City of Seattle Facing Expensive Fix for Poorly Planned Rain Gardens

An April 22 InvestigateWest article highlights the need for careful planning when implementing rain gardens to treat stormwater runoff.  Maryland now requires the use of environmental site design techniques, such as rain gardens, to the maximum extent practicable when treating stormwater runoff.  The article compares the successful use of rain gardens in one Seattle, Washington, neighborhood against another Seattle neighborhood that had less successful results.

 But when the city recently tried going green in the Ballard neighborhood, homeowners there felt like they got stuck with the booby prize.

The rain gardens installed by the city last summer and fall haven’t worked as planned. The gardens, which look sort of like shallow, sparsely-planted ditches running between the road and sidewalk, fill with water – and stay filled up. Some of the rain gardens drain over the course of hours or days, but some become mini ponds until the city comes to pump out the water.

Many of the residents are not pleased. They worry that the swamped gardens are a drowning hazard for young children, a breeding ground for mosquitoes, and will lower their property values. There’s even a neighborhood blog calling for their removal.  …

But Ballard’s rain garden fiasco is a very visible reminder that green solutions aren’t always quick, easy and predictable. The project offers a cautionary tale to be heeded nationwide: rain gardens have limitations.  

 “Low-impact development technologies are very site specific,” said Art Castle, interim executive vice president at the Building Industry Association of Washington, an organization representing the housing industry. Castle, who served on an advisory committee that helped the state craft its low-impact development rules, says he believes rain gardens work, but worries about mandates for their use. 

The City of Seattle estimates that it will cost an additional $500 million to fix the dysfunctional Ballard rain gardens.  Unlike the failure in Ballard, the article describes the success of rain gardens in another Seattle neighborhood.
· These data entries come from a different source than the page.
Lemma resolution_identity_witness :
  exists c',
    last_ignoring_case_for ascii_text ["Hasty"; "Jolly"]%string
      (text_lower ascii_text "Jolly") = Some c' /\
    c' ∈ ["Hasty"; "Jolly"]%string /\
    text_lower ascii_text c' = text_lower ascii_text "Jolly" /\
    validate_input_for ascii_text no_close_matches " jolly_ "
      ["Hasty"; "Jolly"]%string mode_silent "Nature" (Console [] [])
      = (Ok c', Console [] []) /\
    ((forall x, x ∈ ["Hasty"; "Jolly"]%string ->
        text_lower ascii_text x = text_lower ascii_text "Jolly" ->
        x = "Jolly"%string) ->
     c' = "Jolly"%string).
Proof.
  refine (resolution_identity ascii_text no_close_matches " jolly_ "
            ["Hasty"; "Jolly"]%string mode_silent "Nature" (Console [] [])
            "Jolly" ascii_text_laws _ _).
  - right. left.
  - vm_compute. reflexivity.
Defined.

(** Where C6 stops holding: two entries that differ by case alone.  The
    input is the first of them, letter for letter, and the second comes
    back, in each of the three modes. *)
Lemma resolution_returns_last_duplicate :
  validate_input no_close_matches "Jolly" ["Jolly"; "JOLLY"]%string
    mode_prompt "Entry" (Console [] []) = (Ok "JOLLY"%string, Console [] []) /\
  validate_input no_close_matches "Jolly" ["Jolly"; "JOLLY"]%string
    mode_silent "Entry" (Console [] []) = (Ok "JOLLY"%string, Console [] []) /\
  validate_input no_close_matches "Jolly" ["Jolly"; "JOLLY"]%string
    mode_off "Entry" (Console [] []) = (Ok "JOLLY"%string, Console [] []).
Proof. repeat split; vm_compute; reflexivity. Qed.

(** C5, as the code has it.  [str.lower], [str.strip] and [str.title] are
    any functions with the two laws of [text_laws].  In off mode, when no
    entry equals the normalized input ignoring case and its title-cased
    form is not an entry either, [validate_input] returns the trimmed
    input and leaves the terminal alone, whatever the fuzzy matcher and
    the substring search propose. *)
Theorem off_policy_passive :
  forall t get_close_matches user_input valid_list label w,
    text_laws t ->
    (forall v, v ∈ valid_list ->
       text_lower t v <> text_lower t (normalized_for t user_input)) ->
    title_case_showdown_for t (normalized_for t user_input) ∉ valid_list ->
    validate_input_for t get_close_matches user_input valid_list mode_off label w
      = (Ok (text_strip t user_input), w).
Proof.
  intros t gcm user_input valid_list label w laws Hlow Htitle.
  destruct (String.eqb_spec user_input EmptyString) as [->|Hne].
  - rewrite (strip_of_empty t laws). reflexivity.
  - rewrite validate_input_for_settles by assumption.
    destruct (candidates_for t gcm (normalized_for t user_input) valid_list);
      reflexivity.
Qed.

Lemma off_policy_passive_witness :
  validate_input_for ascii_text (fun _ _ _ _ => ["Jolly"%string]) " jolli "
    ["Jolly"; "Hasty"]%string mode_off "Nature" (Console [] [])
  = (Ok (text_strip ascii_text " jolli "), Console [] []).
Proof.
  refine (off_policy_passive ascii_text (fun _ _ _ _ => ["Jolly"%string]) " jolli "
            ["Jolly"; "Hasty"]%string "Nature" (Console [] []) ascii_text_laws _ _).
  - intros v Hv.
    apply elem_of_cons in Hv as [->|Hv]; [vm_compute; discriminate|].
    apply elem_of_cons in Hv as [->|Hv]; [vm_compute; discriminate|].
    apply elem_of_nil in Hv. destruct Hv.
  - intros Hin.
    apply elem_of_cons in Hin as [Heq|Hin]; [vm_compute in Heq; discriminate Heq|].
    apply elem_of_cons in Hin as [Heq|Hin]; [vm_compute in Heq; discriminate Heq|].
    apply elem_of_nil in Hin. exact Hin.
Defined.
(** [timedelta(hours=2)] in microseconds. *)
Definition two_hours : Z := 2 * 3600 * 1000000.

(** [.hour] of a naive datetime. *)
Definition hour_of (t : Z) : Z := (t / 3600000000) mod 24.

(** The line break of the f-strings. *)
Definition nl : string := String (Ascii.ascii_of_nat 10) EmptyString.

(** The text before and after the first "." of a string, when it has one. *)
Fixpoint break_at_dot (s : string) : option (string * string) :=
  match s with
  | EmptyString => None
  | String c s' =>
      if Ascii.eqb c "."%char then Some (EmptyString, s')
      else match break_at_dot s' with
           | Some (before, after) => Some (String c before, after)
           | None => None
           end
  end.

(** [s.split(".", 1)]. *)
Definition split_first_dot (s : string) : list string :=
  match break_at_dot s with
  | Some (before, after) => [before; after]
  | None => [s]
  end.

(** [s.replace(".", "/", 1)]. *)
Definition replace_first_dot (s : string) : string :=
  match break_at_dot s with
  | Some (before, after) => before ++ "/" ++ after
  | None => s
  end.

#[local] Instance float_inhabited : Inhabited float := populate 0%float.
(** the spectrum of a chunk of silence is silence *)
Lemma spectrum_of_silent_chunk fft chunk st1 :
  (chunk < length (heap st1))%nat → silent (contents st1 chunk) →
  ∃ st2 re im,
    (real <- newFloat32Array fftSize8192 ;;
     chunkNow <- readArray chunk ;;
     modifyArray real (setFrom chunkNow) ;;;
     imag <- newFloat32Array fftSize8192 ;;
     fft_call fft real imag false ;;;
     re <- readArray real ;;
     im <- readArray imag ;;
     ret (re, im)) st1 = (st2, Ok (re, im)) ∧
    silent re ∧ silent im ∧ preserved st1 st2.
Proof.
  intros Hchunk Hsilent.
  set (h0 := heap st1).
  set (zeros := replicate fftSize8192 0%Q).
  set (real0 := setFrom (contents st1 chunk) zeros).
  set (out := fft_kernel fft false (real0, zeros)).
  exists (set_heap (h0 ++ [fst out; snd out]) st1), (fst out), (snd out).
  assert (Hout : silentPair out).
  { apply silent_fft_forward; [|apply silent_zeros].
    apply silent_setFrom; [exact Hsilent | apply silent_zeros]. }
  split; [|split; [apply Hout | split; [apply Hout | apply preserved_app; reflexivity]]].
  unfold newFloat32Array.
  erewrite bind_ok.
  2:{ rewrite (allocArray_fresh h0 []) by (rewrite app_nil_r; reflexivity). reflexivity. }
  cbn [app length]. rewrite Nat.add_0_r.
  erewrite bind_ok; [|eapply readArray_old; [reflexivity | exact Hchunk]].
  erewrite bind_ok.
  2:{ rewrite <- (Nat.add_0_r (length h0)).
      apply (modifyArray_fresh h0 [zeros]); [reflexivity | cbn; lia]. }
  cbn [nth insert list_insert].
  erewrite bind_ok.
  2:{ apply (allocArray_fresh h0 [setFrom (default [] (h0 !! chunk)) zeros]). reflexivity. }
  cbn [app length].
  erewrite bind_ok.
  2:{ rewrite <- (Nat.add_0_r (length h0)) at 1.
      apply (fft_call_fresh fft false h0
               [setFrom (default [] (h0 !! chunk)) zeros; zeros]);
        [reflexivity | cbn; lia | cbn; lia]. }
  cbn [nth insert list_insert].
  erewrite bind_ok.
  2:{ rewrite <- (Nat.add_0_r (length h0)) at 1. apply readArray_fresh. reflexivity. }
  erewrite bind_ok.
  2:{ apply readArray_fresh. reflexivity. }
  reflexivity.
Qed.

Lemma spectrumOfChannel0_silent st src :
  valid audio st src → silent (channel st src 0) →
  ∃ st' re im,
    spectrumOfChannel0 host src st = (st', Ok (re, im)) ∧
    silent re ∧ silent im ∧ preserved st st'.
Proof.
  intros Hv Hsilent.
  assert (H0 : (0 < numberOfChannels src)%nat) by (destruct Hv as (_ & ? & _); lia).
  destruct (valid_ref_lt _ _ _ _ Hv H0) as (r & xs & Hr & Hxs & Hl & Hrlt).
  assert (Hch : channel st src 0 = xs).
  { unfold channel. rewrite (nth_lookup_Some _ _ _ _ Hr). apply contents_lookup, Hxs. }
  rewrite Hch in Hsilent.
  destruct (getFFT_returns host (Z.of_nat fftSize8192) st fftSize8192_accepted)
    as (fft & st1 & Hfft & Hheap1 & _).
  assert (Hp1 : preserved st st1) by (intros r' xs' H'; rewrite Hheap1; exact H').
  unfold spectrumOfChannel0.
  erewrite bind_ok; [|exact Hfft].
  erewrite bind_ok; [|apply getChannelData_ok, Hr].
  assert (Hxs1 : heap st1 !! r = Some xs) by (apply Hp1, Hxs).
  erewrite bind_ok.
  2:{ unfold readArray. rewrite (contents_lookup _ _ _ Hxs1). reflexivity. }
  destruct (fftSize8192 <? length xs)%nat.
  - erewrite bind_ok; [|reflexivity].
    destruct (spectrum_of_silent_chunk fft (length (heap st1))
                (set_heap (heap st1 ++ [take fftSize8192 xs]) st1))
      as (st2 & re & im & Hrun & Hre & Him & Hp2).
    + cbn. rewrite length_app. cbn. lia.
    + rewrite contents_set_heap, lookup_app_r by lia. rewrite Nat.sub_diag. cbn.
      apply silent_take, Hsilent.
    + exists st2, re, im. split; [exact Hrun|]. split_and!; try done.
      eapply preserved_trans; [exact Hp1|].
      eapply preserved_trans; [|exact Hp2]. apply preserved_app. reflexivity.
  - erewrite bind_ok; [|reflexivity].
    destruct (spectrum_of_silent_chunk fft r st1) as (st2 & re & im & Hrun & Hre & Him & Hp2).
    + eapply lookup_lt_Some, Hxs1.
    + rewrite (contents_lookup _ _ _ Hxs1). exact Hsilent.
    + exists st2, re, im. split; [exact Hrun|]. split_and!; try done.
      eapply preserved_trans; eassumption.
Qed.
West Seattle’s High Point is an emerald jewel in Seattle’s green infrastructure crown. Block after block of the low-income housing development is lined with rain gardens that capture rainwater runoff that gushes off the roadways and roofs.

Some of the gardens are nearly a foot deep. The sloping ditches are planted with red-twig dogwood and huckleberry bushes, grasses and sedges – all plants that don’t mind soggy soil. The rainwater soaks into the ground rather than flowing into the city’s stormwater or sewer system. As it soaks, oil and grease, pesticides and other pollutants are filtered out and often gobbled up by organisms in the soil.

Seattle Public Utilities was the driving force behind the High Point gardens, which are a poster child for how attractive green infrastructure can be. Just hours after a gully-washer, the rain gardens are hardly wet.